INSTRUCTIONS TO FOLLOW: Give back exactly the lines of the material below, starting with the line with "exists s, JsNum.signed s (binary_normalize" and going on through the line with "match goal with".

DATA IN THIS EXERCISE:
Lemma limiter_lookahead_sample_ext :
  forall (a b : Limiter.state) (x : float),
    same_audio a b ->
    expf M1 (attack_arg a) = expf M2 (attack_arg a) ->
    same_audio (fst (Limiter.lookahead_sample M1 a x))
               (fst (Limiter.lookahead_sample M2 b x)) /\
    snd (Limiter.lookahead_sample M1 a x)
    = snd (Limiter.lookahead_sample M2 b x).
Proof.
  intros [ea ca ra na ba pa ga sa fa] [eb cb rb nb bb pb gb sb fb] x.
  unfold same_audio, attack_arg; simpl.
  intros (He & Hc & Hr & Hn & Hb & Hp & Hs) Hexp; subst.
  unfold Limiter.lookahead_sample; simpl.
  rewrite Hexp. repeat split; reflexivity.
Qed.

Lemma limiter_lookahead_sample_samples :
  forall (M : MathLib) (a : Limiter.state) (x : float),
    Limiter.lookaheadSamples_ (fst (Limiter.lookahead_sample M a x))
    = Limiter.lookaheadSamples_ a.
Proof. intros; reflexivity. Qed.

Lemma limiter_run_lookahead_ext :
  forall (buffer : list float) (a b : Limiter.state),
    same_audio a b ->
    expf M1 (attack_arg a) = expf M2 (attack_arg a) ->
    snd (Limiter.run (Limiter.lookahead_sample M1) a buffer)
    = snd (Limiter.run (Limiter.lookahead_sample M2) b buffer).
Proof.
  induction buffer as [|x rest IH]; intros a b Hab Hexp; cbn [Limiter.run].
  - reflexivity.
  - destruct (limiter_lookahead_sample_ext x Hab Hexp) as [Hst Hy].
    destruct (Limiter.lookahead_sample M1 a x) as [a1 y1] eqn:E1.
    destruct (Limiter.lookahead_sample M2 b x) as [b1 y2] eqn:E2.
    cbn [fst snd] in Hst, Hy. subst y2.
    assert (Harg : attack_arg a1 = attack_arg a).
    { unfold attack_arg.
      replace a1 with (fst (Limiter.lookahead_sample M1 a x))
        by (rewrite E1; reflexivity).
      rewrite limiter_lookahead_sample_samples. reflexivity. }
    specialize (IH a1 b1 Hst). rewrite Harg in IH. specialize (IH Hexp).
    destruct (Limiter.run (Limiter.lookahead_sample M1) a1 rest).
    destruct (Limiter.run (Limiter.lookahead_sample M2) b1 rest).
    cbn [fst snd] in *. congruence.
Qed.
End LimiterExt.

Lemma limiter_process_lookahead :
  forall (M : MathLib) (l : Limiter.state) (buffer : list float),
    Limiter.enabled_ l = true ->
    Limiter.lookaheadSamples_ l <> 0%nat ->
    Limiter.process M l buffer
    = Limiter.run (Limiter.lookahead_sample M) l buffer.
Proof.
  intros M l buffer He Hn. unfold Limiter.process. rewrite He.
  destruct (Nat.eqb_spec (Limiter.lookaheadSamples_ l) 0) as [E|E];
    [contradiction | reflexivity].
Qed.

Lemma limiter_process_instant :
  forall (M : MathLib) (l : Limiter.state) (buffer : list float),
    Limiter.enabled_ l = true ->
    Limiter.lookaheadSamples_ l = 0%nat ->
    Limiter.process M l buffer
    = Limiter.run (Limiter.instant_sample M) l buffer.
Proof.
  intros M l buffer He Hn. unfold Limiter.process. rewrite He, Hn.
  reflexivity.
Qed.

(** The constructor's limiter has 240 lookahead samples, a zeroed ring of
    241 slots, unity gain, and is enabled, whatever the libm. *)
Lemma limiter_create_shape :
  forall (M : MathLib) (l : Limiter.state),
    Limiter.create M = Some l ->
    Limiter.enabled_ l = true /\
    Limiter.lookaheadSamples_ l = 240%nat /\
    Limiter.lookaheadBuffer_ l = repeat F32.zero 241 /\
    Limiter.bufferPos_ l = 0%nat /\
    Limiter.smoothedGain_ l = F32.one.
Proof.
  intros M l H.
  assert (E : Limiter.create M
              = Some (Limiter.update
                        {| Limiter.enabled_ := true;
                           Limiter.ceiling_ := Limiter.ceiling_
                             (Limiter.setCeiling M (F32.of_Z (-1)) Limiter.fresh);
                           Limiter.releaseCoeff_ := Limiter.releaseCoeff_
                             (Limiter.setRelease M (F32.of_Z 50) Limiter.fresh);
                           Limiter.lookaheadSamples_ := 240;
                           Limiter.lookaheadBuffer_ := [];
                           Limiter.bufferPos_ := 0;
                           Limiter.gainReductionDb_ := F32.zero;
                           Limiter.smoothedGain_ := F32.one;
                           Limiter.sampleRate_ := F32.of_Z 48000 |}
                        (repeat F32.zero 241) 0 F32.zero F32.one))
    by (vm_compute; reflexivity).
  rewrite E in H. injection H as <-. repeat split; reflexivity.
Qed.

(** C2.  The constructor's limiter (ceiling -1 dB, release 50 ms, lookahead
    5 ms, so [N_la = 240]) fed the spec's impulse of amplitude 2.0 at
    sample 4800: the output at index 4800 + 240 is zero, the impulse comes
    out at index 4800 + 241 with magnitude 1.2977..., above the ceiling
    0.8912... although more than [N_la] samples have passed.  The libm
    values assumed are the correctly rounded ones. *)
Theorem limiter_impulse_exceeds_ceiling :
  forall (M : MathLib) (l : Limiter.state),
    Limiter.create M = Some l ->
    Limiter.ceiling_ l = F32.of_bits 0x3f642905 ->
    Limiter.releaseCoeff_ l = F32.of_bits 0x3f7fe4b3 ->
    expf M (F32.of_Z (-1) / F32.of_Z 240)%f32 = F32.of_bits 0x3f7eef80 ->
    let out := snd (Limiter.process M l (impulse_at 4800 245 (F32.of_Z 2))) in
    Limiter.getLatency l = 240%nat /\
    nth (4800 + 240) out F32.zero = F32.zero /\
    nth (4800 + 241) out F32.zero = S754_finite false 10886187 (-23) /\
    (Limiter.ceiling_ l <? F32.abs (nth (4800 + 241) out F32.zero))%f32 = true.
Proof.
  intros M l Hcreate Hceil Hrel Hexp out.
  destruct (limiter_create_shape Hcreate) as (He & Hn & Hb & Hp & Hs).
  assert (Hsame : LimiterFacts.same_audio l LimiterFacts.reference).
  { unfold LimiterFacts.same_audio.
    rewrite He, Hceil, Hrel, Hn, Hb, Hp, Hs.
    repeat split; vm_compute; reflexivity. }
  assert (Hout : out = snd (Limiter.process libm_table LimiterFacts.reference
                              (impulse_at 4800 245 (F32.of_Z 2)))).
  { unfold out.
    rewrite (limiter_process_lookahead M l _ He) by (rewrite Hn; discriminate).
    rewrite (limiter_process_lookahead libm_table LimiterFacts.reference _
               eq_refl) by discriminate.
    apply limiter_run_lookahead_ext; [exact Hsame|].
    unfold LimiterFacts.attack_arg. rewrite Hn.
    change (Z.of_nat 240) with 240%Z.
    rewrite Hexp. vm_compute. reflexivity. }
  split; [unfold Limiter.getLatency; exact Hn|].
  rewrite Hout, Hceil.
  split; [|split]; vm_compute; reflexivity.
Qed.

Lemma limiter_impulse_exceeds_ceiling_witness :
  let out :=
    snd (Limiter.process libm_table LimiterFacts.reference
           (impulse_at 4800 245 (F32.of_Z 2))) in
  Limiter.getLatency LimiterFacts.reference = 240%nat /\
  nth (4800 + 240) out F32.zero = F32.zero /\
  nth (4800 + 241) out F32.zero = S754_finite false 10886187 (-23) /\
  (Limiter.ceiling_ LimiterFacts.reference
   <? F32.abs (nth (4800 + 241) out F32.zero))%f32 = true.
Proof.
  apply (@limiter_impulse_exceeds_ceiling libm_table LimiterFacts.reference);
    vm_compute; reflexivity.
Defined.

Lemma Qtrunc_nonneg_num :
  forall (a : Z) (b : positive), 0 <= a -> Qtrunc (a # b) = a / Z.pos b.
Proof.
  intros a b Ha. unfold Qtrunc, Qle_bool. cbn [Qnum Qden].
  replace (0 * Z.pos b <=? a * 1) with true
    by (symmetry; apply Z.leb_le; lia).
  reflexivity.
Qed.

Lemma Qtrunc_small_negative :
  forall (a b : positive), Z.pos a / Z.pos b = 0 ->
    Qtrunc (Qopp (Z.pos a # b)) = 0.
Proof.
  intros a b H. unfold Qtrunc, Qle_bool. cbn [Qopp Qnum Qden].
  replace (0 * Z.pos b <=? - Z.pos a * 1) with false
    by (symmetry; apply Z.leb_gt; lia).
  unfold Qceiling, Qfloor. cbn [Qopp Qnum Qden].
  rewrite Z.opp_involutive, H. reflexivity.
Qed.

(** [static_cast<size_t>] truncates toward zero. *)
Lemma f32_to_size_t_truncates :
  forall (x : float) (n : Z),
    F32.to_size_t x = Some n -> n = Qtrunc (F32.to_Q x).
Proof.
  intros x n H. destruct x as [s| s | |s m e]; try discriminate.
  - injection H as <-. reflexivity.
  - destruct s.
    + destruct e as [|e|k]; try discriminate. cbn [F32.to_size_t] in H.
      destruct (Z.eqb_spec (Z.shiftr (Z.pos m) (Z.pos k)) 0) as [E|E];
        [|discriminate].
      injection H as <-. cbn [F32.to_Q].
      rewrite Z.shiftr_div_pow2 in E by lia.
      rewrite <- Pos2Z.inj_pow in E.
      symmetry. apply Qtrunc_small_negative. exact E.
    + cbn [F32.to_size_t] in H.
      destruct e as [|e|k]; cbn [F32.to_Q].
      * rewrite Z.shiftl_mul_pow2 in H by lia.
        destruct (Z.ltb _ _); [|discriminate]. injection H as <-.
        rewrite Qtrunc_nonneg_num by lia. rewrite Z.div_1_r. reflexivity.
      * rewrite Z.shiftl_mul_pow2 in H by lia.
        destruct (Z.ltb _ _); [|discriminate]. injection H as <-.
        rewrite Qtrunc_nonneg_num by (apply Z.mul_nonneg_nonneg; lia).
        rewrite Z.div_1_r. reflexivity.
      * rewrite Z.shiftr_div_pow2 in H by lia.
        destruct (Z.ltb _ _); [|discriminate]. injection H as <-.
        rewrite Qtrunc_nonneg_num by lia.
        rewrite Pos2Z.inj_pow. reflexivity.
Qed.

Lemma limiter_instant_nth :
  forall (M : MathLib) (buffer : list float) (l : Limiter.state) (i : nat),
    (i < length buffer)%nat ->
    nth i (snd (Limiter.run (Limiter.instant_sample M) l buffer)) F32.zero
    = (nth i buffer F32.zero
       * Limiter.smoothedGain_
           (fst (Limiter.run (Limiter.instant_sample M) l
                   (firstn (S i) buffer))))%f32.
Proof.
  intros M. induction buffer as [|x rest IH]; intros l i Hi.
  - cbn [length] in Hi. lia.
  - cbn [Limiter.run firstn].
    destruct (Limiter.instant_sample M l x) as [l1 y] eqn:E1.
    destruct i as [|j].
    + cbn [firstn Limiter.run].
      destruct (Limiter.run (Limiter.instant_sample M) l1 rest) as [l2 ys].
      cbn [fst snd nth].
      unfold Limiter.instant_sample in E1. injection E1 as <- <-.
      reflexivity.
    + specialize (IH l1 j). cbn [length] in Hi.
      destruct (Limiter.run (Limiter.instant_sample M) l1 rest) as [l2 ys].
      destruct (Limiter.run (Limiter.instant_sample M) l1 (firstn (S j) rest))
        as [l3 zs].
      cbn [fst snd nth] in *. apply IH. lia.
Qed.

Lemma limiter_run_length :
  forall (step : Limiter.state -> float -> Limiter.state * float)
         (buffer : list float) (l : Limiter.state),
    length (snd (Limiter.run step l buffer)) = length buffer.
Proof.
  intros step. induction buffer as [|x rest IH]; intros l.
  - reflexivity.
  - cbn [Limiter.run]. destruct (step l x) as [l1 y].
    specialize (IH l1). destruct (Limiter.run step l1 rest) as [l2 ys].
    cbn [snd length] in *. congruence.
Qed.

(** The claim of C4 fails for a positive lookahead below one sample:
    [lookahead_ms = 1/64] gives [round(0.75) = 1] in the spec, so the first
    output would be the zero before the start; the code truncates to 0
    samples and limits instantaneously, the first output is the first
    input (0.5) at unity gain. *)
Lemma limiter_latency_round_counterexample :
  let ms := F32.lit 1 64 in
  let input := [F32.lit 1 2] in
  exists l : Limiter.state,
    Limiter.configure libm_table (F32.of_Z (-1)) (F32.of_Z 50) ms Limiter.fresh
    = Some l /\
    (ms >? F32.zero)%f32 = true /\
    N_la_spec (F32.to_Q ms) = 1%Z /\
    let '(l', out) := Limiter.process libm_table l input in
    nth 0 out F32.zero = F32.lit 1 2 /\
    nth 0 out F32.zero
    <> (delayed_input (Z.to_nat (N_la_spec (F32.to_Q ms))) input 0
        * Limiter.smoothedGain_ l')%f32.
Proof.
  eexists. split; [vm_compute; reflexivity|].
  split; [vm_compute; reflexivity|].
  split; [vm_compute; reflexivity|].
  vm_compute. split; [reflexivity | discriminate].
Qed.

---

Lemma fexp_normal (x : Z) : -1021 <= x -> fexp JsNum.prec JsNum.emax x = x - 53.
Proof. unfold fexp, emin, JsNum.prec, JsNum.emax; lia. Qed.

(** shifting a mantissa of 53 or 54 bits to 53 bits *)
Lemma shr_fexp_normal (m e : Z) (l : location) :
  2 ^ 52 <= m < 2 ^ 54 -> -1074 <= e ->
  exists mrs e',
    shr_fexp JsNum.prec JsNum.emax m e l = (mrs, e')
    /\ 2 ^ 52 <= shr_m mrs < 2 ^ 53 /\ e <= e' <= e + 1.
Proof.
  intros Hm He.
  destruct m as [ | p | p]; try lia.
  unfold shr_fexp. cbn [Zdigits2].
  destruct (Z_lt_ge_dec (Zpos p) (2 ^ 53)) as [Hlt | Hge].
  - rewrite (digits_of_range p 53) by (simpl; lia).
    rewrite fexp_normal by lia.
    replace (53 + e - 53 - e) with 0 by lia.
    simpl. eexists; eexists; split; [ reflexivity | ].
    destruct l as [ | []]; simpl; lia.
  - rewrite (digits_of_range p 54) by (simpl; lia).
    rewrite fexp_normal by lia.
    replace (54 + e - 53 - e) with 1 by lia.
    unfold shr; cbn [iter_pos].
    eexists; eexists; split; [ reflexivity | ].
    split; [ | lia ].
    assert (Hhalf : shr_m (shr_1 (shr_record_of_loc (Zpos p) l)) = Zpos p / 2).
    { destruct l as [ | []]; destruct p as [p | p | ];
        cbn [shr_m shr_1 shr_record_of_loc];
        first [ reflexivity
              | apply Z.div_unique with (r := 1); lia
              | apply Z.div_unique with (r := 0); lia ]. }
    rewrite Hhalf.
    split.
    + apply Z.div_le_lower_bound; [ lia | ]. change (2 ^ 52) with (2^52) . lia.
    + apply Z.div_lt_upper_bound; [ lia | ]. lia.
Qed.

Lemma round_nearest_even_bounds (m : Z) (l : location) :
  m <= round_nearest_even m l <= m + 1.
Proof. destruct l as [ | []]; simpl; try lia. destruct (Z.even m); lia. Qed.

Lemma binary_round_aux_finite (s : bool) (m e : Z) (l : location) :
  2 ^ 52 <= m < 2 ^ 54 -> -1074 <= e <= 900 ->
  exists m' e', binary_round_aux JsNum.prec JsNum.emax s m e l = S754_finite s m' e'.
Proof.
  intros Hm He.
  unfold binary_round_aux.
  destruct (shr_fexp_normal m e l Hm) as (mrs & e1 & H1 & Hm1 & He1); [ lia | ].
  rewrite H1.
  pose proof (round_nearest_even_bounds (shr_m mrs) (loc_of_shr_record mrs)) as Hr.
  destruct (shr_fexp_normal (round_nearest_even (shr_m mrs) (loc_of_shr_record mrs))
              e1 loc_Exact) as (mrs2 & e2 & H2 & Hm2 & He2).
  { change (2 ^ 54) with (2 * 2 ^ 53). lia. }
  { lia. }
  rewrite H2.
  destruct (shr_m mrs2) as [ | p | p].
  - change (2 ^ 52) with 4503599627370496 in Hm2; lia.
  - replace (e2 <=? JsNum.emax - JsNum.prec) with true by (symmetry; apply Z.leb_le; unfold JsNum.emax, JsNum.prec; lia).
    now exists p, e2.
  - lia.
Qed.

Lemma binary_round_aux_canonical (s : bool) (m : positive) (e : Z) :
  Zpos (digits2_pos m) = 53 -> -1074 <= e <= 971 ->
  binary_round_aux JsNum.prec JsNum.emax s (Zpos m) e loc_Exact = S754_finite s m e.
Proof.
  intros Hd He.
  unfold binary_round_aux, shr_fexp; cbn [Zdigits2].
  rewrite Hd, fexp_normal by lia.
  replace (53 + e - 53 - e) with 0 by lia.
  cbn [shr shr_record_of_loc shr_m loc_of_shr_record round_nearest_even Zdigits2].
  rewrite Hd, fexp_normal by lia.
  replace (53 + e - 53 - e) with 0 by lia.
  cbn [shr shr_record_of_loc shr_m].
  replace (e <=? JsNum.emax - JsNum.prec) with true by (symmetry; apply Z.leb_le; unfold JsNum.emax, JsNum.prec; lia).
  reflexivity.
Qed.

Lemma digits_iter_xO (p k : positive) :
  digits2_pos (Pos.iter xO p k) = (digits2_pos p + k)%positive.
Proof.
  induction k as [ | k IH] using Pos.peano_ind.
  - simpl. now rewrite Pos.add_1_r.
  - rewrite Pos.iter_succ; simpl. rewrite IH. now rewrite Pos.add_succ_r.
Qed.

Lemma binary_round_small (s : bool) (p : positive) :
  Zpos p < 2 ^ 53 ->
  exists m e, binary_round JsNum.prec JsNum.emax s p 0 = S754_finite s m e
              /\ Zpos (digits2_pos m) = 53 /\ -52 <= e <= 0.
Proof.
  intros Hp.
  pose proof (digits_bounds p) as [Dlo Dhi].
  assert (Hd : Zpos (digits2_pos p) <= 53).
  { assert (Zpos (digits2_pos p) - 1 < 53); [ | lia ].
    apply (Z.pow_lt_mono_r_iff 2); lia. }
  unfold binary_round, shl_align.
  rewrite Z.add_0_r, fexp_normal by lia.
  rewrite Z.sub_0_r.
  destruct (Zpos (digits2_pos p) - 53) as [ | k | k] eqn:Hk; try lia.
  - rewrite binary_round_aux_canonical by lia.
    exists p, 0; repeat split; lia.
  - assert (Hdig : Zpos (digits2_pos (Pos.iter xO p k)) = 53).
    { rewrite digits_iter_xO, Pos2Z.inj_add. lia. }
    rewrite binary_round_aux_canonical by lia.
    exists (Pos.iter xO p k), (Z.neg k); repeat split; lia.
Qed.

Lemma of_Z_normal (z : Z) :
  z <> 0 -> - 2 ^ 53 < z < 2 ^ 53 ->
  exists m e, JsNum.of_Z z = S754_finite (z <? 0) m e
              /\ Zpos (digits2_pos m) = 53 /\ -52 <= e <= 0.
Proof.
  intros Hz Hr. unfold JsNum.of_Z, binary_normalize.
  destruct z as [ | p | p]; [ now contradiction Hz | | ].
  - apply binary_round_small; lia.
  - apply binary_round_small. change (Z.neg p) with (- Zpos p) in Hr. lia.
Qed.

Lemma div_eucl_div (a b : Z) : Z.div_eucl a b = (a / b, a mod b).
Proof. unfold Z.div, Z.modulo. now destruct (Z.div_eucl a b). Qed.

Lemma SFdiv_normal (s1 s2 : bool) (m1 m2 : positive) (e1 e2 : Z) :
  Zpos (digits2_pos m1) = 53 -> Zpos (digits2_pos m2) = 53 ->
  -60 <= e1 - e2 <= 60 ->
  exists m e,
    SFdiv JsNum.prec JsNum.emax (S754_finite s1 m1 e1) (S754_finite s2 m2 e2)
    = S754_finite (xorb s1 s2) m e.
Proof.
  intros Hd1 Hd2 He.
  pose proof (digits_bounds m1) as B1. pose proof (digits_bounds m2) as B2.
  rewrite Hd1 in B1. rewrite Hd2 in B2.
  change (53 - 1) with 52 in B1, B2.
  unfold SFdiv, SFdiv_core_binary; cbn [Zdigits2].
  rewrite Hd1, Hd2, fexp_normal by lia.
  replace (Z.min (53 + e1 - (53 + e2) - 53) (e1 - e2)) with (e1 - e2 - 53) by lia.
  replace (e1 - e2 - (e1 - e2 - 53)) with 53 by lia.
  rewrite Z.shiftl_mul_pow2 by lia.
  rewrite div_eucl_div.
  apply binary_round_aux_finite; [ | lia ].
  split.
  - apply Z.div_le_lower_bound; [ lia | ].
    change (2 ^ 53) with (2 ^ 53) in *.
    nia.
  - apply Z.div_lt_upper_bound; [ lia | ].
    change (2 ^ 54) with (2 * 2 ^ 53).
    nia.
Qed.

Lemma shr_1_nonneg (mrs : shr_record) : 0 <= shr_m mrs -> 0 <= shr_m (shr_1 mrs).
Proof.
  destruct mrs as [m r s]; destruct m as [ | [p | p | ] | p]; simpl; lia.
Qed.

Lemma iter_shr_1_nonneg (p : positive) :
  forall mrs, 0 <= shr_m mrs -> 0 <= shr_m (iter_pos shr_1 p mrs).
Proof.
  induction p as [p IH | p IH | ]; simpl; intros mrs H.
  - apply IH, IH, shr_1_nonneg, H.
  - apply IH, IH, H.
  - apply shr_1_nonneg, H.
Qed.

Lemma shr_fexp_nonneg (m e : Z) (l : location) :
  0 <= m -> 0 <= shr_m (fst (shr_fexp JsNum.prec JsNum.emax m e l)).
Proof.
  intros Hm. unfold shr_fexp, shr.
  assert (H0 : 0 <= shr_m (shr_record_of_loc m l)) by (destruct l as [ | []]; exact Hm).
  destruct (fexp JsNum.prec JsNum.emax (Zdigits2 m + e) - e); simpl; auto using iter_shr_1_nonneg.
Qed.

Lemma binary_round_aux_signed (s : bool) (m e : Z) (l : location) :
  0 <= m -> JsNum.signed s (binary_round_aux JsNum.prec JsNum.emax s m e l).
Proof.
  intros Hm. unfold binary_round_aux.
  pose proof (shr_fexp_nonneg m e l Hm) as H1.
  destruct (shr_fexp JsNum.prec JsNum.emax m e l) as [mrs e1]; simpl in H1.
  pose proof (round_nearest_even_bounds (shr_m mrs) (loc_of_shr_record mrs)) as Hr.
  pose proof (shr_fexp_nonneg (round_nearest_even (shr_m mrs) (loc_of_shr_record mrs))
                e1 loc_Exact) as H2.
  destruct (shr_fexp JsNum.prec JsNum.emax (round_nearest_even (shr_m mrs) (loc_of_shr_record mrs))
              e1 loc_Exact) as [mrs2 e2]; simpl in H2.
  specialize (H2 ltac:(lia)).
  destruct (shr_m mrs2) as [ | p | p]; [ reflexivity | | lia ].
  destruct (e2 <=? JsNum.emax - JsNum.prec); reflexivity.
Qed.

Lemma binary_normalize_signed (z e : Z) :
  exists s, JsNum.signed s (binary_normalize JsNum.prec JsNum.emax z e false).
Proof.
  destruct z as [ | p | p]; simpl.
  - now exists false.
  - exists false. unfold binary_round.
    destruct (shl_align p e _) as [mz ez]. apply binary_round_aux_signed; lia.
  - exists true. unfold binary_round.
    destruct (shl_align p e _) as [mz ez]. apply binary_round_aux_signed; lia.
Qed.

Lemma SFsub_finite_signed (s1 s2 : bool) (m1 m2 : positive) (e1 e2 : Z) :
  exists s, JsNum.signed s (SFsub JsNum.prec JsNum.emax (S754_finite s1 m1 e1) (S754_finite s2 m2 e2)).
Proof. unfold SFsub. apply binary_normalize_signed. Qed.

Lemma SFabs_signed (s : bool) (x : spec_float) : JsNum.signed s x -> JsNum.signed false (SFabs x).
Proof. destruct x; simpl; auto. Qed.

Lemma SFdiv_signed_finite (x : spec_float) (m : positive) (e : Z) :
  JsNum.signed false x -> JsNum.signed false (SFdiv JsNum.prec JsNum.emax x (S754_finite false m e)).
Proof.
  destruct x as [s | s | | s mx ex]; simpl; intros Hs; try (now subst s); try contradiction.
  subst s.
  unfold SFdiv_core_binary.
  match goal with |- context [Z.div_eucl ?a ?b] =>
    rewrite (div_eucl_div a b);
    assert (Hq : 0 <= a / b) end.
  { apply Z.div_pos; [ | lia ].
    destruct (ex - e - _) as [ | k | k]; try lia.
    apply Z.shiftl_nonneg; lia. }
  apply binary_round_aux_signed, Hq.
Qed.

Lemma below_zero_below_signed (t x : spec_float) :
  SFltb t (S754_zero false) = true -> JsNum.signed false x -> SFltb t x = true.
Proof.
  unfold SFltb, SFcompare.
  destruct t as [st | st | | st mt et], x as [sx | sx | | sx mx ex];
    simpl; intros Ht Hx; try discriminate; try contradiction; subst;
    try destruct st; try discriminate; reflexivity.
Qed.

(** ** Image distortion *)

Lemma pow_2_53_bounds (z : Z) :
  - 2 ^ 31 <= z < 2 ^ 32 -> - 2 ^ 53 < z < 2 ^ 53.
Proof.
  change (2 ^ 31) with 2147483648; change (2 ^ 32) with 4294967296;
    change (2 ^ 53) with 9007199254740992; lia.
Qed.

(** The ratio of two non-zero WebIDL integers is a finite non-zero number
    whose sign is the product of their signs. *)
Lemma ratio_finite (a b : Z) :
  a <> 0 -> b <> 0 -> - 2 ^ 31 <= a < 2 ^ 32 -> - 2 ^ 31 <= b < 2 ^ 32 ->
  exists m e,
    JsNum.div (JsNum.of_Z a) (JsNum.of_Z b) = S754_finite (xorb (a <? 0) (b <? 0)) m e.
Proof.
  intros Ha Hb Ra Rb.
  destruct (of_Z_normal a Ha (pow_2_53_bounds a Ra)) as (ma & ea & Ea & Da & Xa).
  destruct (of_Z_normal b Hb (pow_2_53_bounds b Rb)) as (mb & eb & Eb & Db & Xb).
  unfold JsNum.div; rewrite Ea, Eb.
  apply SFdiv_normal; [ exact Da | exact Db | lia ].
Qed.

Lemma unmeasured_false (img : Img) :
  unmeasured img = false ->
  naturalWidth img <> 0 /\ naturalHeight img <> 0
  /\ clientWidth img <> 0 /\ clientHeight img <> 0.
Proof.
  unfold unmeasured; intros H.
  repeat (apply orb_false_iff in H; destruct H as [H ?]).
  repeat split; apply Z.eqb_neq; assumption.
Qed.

SOLUTION TO THE EXERCISE:
  exists s, JsNum.signed s (binary_normalize JsNum.prec JsNum.emax z e false).
Proof.
  destruct z as [ | p | p]; simpl.
  - now exists false.
  - exists false. unfold binary_round.
    destruct (shl_align p e _) as [mz ez]. apply binary_round_aux_signed; lia.
  - exists true. unfold binary_round.
    destruct (shl_align p e _) as [mz ez]. apply binary_round_aux_signed; lia.
Qed.

Lemma SFsub_finite_signed (s1 s2 : bool) (m1 m2 : positive) (e1 e2 : Z) :
  exists s, JsNum.signed s (SFsub JsNum.prec JsNum.emax (S754_finite s1 m1 e1) (S754_finite s2 m2 e2)).
Proof. unfold SFsub. apply binary_normalize_signed. Qed.

Lemma SFabs_signed (s : bool) (x : spec_float) : JsNum.signed s x -> JsNum.signed false (SFabs x).
Proof. destruct x; simpl; auto. Qed.

Lemma SFdiv_signed_finite (x : spec_float) (m : positive) (e : Z) :
  JsNum.signed false x -> JsNum.signed false (SFdiv JsNum.prec JsNum.emax x (S754_finite false m e)).
Proof.
  destruct x as [s | s | | s mx ex]; simpl; intros Hs; try (now subst s); try contradiction.
  subst s.
  unfold SFdiv_core_binary.
  match goal with |- context [Z.div_eucl ?a ?b] =>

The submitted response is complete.